Semi-Daily Journal Archive

The Blogspot archive of the weblog of J. Bradford DeLong, Professor of Economics and Chair of the PEIS major at U.C. Berkeley, a Research Associate of the National Bureau of Economic Research, and former Deputy Assistant Secretary of the U.S. Treasury.

Sunday, April 09, 2006

Why Oh Why Can't We Have a Better Press Corps? (Washington Post Clown Show Edition)

The news and the editorial pages of the Washington Post stagger around, hitting each other over the head with inflated pigs' bladders. As Joe Wilson says, "it might be helpful to the Post's readers if the editorial board would at least read the news before offering its judgments."

A while ago one Post staffer asked me why I did not presume that the Post's writers were "trying, hard, to do their jobs and, perhaps on deadline, [falling] short of the ideal..." Today appears to provide a good reason.

SusanG has the story:

Daily Kos: SusanG Sun Apr 09, 2006 at 08:48:28 AM PDT:

The world awakened this morning to a puzzle of ridiculousness: a Washington Post op/ed that can only be described as a hit piece on Joseph Wilson's "absurdly over-examined visit" (the editorial's words, certainly not mine) to Niger, in which the editorial staff claims there was no effort at the White House to discredit Mr. Wilson.... while its news pages headlined an investigative piece on the front page entitled "A `Concerted Effort' to Discredit Bush Critic."

The ironic juxtaposition of the two articles was not lost on Mr. Wilson, who in a private communication to me this morning (sorry, no link) made the following statement:

Sunday's Washington Post lead editorial once again misrepresents the facts as the paper's own reporting in the Barton/Linzer article in the same edition makes clear. While I respect the separation of news and editorial function it might be helpful to the Post's readers if the editorial board would at least read the news before offering its judgments. One of the reasons my trip to Niger has been overanalyzed, as the Post editorial says, is because people like those who wrote the editorial continue to misconstrue the facts and the conclusions."

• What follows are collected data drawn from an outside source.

(* ===== verification/KernelSample.v ===== *)
(** * A kernel with two tasks

    A concrete state of the whole kernel (two tasks, a file, a directory, a
    pipe between the tasks, a terminal of one cell and a UART), on which the
    theorems about system calls are applied. *)

From S2P Require Import Prelude Pipe Keyboard Task Sched Ipc Vfs RamFs Fd.
From S2P Require Import Console Serial Memory Loader Process Executor Syscall Devices KernelFiles.

Definition sample_tcb (id : Z) (st : TaskState) : TaskCB :=
  mkTaskCB id st SchedClass_default CPUContext_default 8192 None "t" 0 None None [] false.

Definition sample_heap : gmap loc TaskCB := {[1%nat := sample_tcb 7 Running; 2%nat := sample_tcb 8 Ready]}.
Definition sample_sched : sched :=
  mkSched sample_heap (Some (mkRunQueue [2%nat] (Some 1%nat) [])) 7 9 false 0 (mkCpu 0 0 0 0 0 0 0 0 4096).

(** The root directory 0 holds the file 5, [/a], and a directory. *)
Definition sample_ram : gmap loc (ramnode dev) :=
  {[0%nat := RamDir [] [([97], Ram 5%nat); ([98; 99], Ram 6%nat)];
    5%nat := RamFile [97] [1; 2]; 6%nat := RamDir [98; 99] []]}.

Definition sample_tty : Tty := mkTty (zrep 512 0) 8 16 32 1 1 0 0 0xAAAAAA 0.
Definition sample_devs : devs uart_model :=
  mkDevs RingBuffer_new (mkSerial (Some (mkSerialPort COM1)) (mkUart [] [] 3 1 0 2)) (Some sample_tty)
    {[0%nat := PipeInner_new]} 1 [].

(** Task 7 has the file, the read end, the output and the directory open, task 8 the write end. *)
Definition sample_fds : fds (node dev) :=
  mkFds {[(7, 0) := 0%nat; (7, 1) := 1%nat; (7, 3) := 3%nat; (7, 4) := 4%nat; (8, 3) := 5%nat]}
    {[0%nat := mkOpenFile (Ram 5%nat) 2; 1%nat := mkOpenFile (Dev Stdout) 0;
      3%nat := mkOpenFile (Dev (PipeRead 0%nat)) 0; 4%nat := mkOpenFile (Ram 0%nat) 0;
      5%nat := mkOpenFile (Dev (PipeWrite 0%nat)) 0]} 9.

(** A port 2 with no messages. *)
Definition sample_ipc : IpcSpace := mkIpcSpace {[2 := 0%nat]} {[0%nat := Port_new 2]}.

(** User memory: a tab at 8192, letters elsewhere. *)
Definition sample_mem : umem := λ a, if a =? 8192 then 9 else 65 + a `mod` 26.

Definition sample_kernel : kernel (gmap Z Z) (node dev) (store dev (devs uart_model)) unit :=
  mkKernel (mkProcSys (mkStore sample_ram sample_devs) sample_fds sample_sched None ∅ ∅ ∅ KSTACK_VA_START)
    sample_ipc None sample_mem.

Notation sample_syscall :=
  (syscall_dispatcher demo_VirtAddr_new (λ n, n <? 2 ^ 20) (λ _ _, ∅) 0xFFFFFFFF80001000
     [mkMountEntry [SLASH] (Ram 0%nat)] (Dev Stdin) (Dev Stdout) (Dev Stderr)).

Lemma sample_ipc_ok : ipc_ok (k_ipc sample_kernel).
Proof. apply map_Forall_singleton. constructor. Qed.

Lemma sample_shows : shows sample_tty (term_blank 1 1).
Proof.
  destruct (init_console_shows (zrep 512 0) 8 16 32) as (t & E & Hs & _); [lia..|done|lia|].
  assert (t = sample_tty) as <-; [|done]. vm_compute in E. by injection E as <-.
Qed.

Ltac sample_goal := first [lia | done | vm_compute; split; discriminate || done | by vm_compute].

(** Reading 100 bytes into the middle of the user half. *)
Lemma syscall_memory_safe_witness :
  ∃ r k', sample_syscall SYS_READ 0 4096 100 0 sample_kernel = Done (r, k') ∧
    turn_safe (Some (4096, 100)) sample_kernel r k'.
Proof.
  destruct (sample_syscall SYS_READ 0 4096 100 0 sample_kernel) as [[r k']|] eqn:E;
    [|vm_compute in E; discriminate E].
  exists r, k'. split; [reflexivity|].
  apply (proj1 (syscall_memory_safe demo_VirtAddr_new (λ n, n <? 2 ^ 20) (λ _ _, ∅) 0xFFFFFFFF80001000
     [mkMountEntry [SLASH] (Ram 0%nat)] (Dev Stdin) (Dev Stdout) (Dev Stderr)) SYS_READ 0 4096 100 0);
    [lia..|exact sample_ipc_ok|exact E].
Defined.


(** Room for the first of two entries. *)
Lemma getdents_roundtrip_witness :
  ∃ w k', sample_syscall SYS_GETDENTS 4 4096 40 0 sample_kernel = Done (Ret w, k') ∧
    read_dirents (Z.to_nat w) (mem_read 4096 w (k_mem k')) = [([97], 8)].
Proof.
  destruct (getdents_roundtrip demo_VirtAddr_new (λ n, n <? 2 ^ 20) (λ _ _, ∅) 0xFFFFFFFF80001000
    [mkMountEntry [SLASH] (Ram 0%nat)] (Dev Stdin) (Dev Stdout) (Dev Stderr) 4 4096 40 0 sample_kernel 4%nat
    (mkOpenFile (Ram 0%nat) 0) [([97], File); ([98; 99], Directory)] (mkStore sample_ram sample_devs))
    as (w & k' & E & _ & Hr & _); [lia|lia|by split_and!|reflexivity|reflexivity|vm_compute; reflexivity|
    vm_compute; split; discriminate || reflexivity|repeat constructor; done|].
  exists w, k'. split; [exact E|]. exact Hr.
Defined.


(** Task 7 reads, task 8 writes five bytes of its own memory, task 7 gets two in its memory. *)
Lemma pipe_sleep_wake_read_witness :
  ∃ k1, sample_syscall SYS_READ 3 8000 2 0 sample_kernel = Done (Blocks (PendRead 3%nat 8000 2), k1) ∧
    ∃ k2, sample_syscall SYS_WRITE 3 4096 5 0 (set_mem (λ _, 66) k1) = Done (Ret 5, k2) ∧ queued k2 = [1%nat] ∧
    ∃ k3, resume (PendRead 3%nat 8000 2) (set_mem sample_mem k2) = Done (Ret 2, k3) ∧
      mem_read 8000 2 (k_mem k3) = [66; 66].
Proof.
  destruct (pipe_sleep_wake_read demo_VirtAddr_new (λ n, n <? 2 ^ 20) (λ _ _, ∅) 0xFFFFFFFF80001000
    [mkMountEntry [SLASH] (Ram 0%nat)] (Dev Stdin) (Dev Stdout) (Dev Stderr) 3 3%nat 0%nat 0 PipeInner_new 8000 2 0
    sample_kernel sample_heap 2%nat [] 1%nat [] 7 9 false 0 (mkCpu 0 0 0 0 0 0 0 0 4096)
    (sample_tcb 7 Running) (sample_tcb 8 Ready)) as (k1 & E1 & Hrun & Hw);
    [lia|lia|by split_and!|by split|reflexivity|split; [apply pipe_inv_new|done]|reflexivity|reflexivity|reflexivity|
     reflexivity|done|].
  exists k1. split; [exact E1|].
  destruct (Hw (λ _, 66) 3 5%nat 0 4096 5) as (k2 & E2 & Hq & Hres); [lia|by split_and!| |].
  { vm_compute in E1. injection E1 as <-. by split. }
  exists k2. split; [exact E2|]. split; [exact Hq|].
  destruct (Hres (set_mem sample_mem k2)) as (k3 & E3 & Hm); [reflexivity..|]. exists k3. exact (conj E3 Hm).
Defined.

(** A program that prints a tab. *)
Lemma stdout_write_witness : sample_syscall SYS_WRITE 1 8191 3 0 sample_kernel = Panic.
Proof.
  destruct (stdout_write demo_VirtAddr_new (λ n, n <? 2 ^ 20) (λ _ _, ∅) 0xFFFFFFFF80001000
    [mkMountEntry [SLASH] (Ram 0%nat)] (Dev Stdin) (Dev Stdout) (Dev Stderr) 1 1%nat 0 8191 3 sample_kernel
    sample_tty (term_blank 1 1)) as (_ & _ & Hp);
    [lia|lia|by split_and!|by split|reflexivity|reflexivity|exact sample_shows|split; [reflexivity|by split]|].
  apply Hp; [vm_compute; reflexivity|].
  intros Hf. vm_compute in Hf. apply Forall_cons in Hf as [_ Hf].
  apply Forall_cons in Hf as [Hc _]. destruct Hc as [[Hc _]|[Hc|Hc]]; [by destruct Hc|discriminate..].
Defined.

Indeed. Let's follow the absurdity, shall we...? The editorial states:

Mr. Wilson subsequently claimed that the White House set out to punish him for his supposed whistle-blowing by deliberately blowing the cover of his wife, Valerie Plame, who he said was an undercover CIA operative. This prompted the investigation by Special Counsel Patrick J. Fitzgerald. After more than 2 1/2 years of investigation, Mr. Fitzgerald has reported no evidence to support Mr. Wilson's charge....

The material that Mr. Bush ordered declassified established, as have several subsequent investigations, that Mr. Wilson was the one guilty of twisting the truth. In fact, his report supported the conclusion that Iraq had sought uranium.

Then on Page 1, we find the news report:

A 'Concerted Effort' to Discredit Bush Critic: Prosecutor Describes Cheney, Libby as Key Voices Pitching Iraq-Niger Story

By Barton Gellman and Dafna Linzer
Washington Post Staff Writers
Sunday, April 9, 2006; A01

As he drew back the curtain this week on the evidence against Vice President Cheney's former top aide, Special Counsel Patrick J. Fitzgerald for the first time described a "concerted action" by "multiple people in the White House" -- using classified information -- to "discredit, punish or seek revenge against" a critic of President Bush's war in Iraq.

Bluntly and repeatedly, Fitzgerald placed Cheney at the center of that campaign. Citing grand jury testimony from the vice president's former chief of staff, I. Lewis "Scooter" Libby, Fitzgerald fingered Cheney as the first to voice a line of attack that at least three White House officials would soon deploy against former ambassador Joseph C. Wilson IV.

Cheney, in a conversation with Libby in early July 2003, was said to describe Wilson's CIA-sponsored trip to Niger the previous year -- in which the envoy found no support for charges that Iraq tried to buy uranium there -- as "a junket set up by Mr. Wilson's wife," CIA case officer Valerie Plame.

Here we have a two-fer in terms of self-debunking: (1) There was indeed total validation of Mr. Wilson's charges of persecution, despite what the editorial says; and (2) The news story confirms that there was "no support for charges that Iraq tried to buy uranium there" - in direct contradiction to the editorial's claim that Wilson's report supported the purchase effort.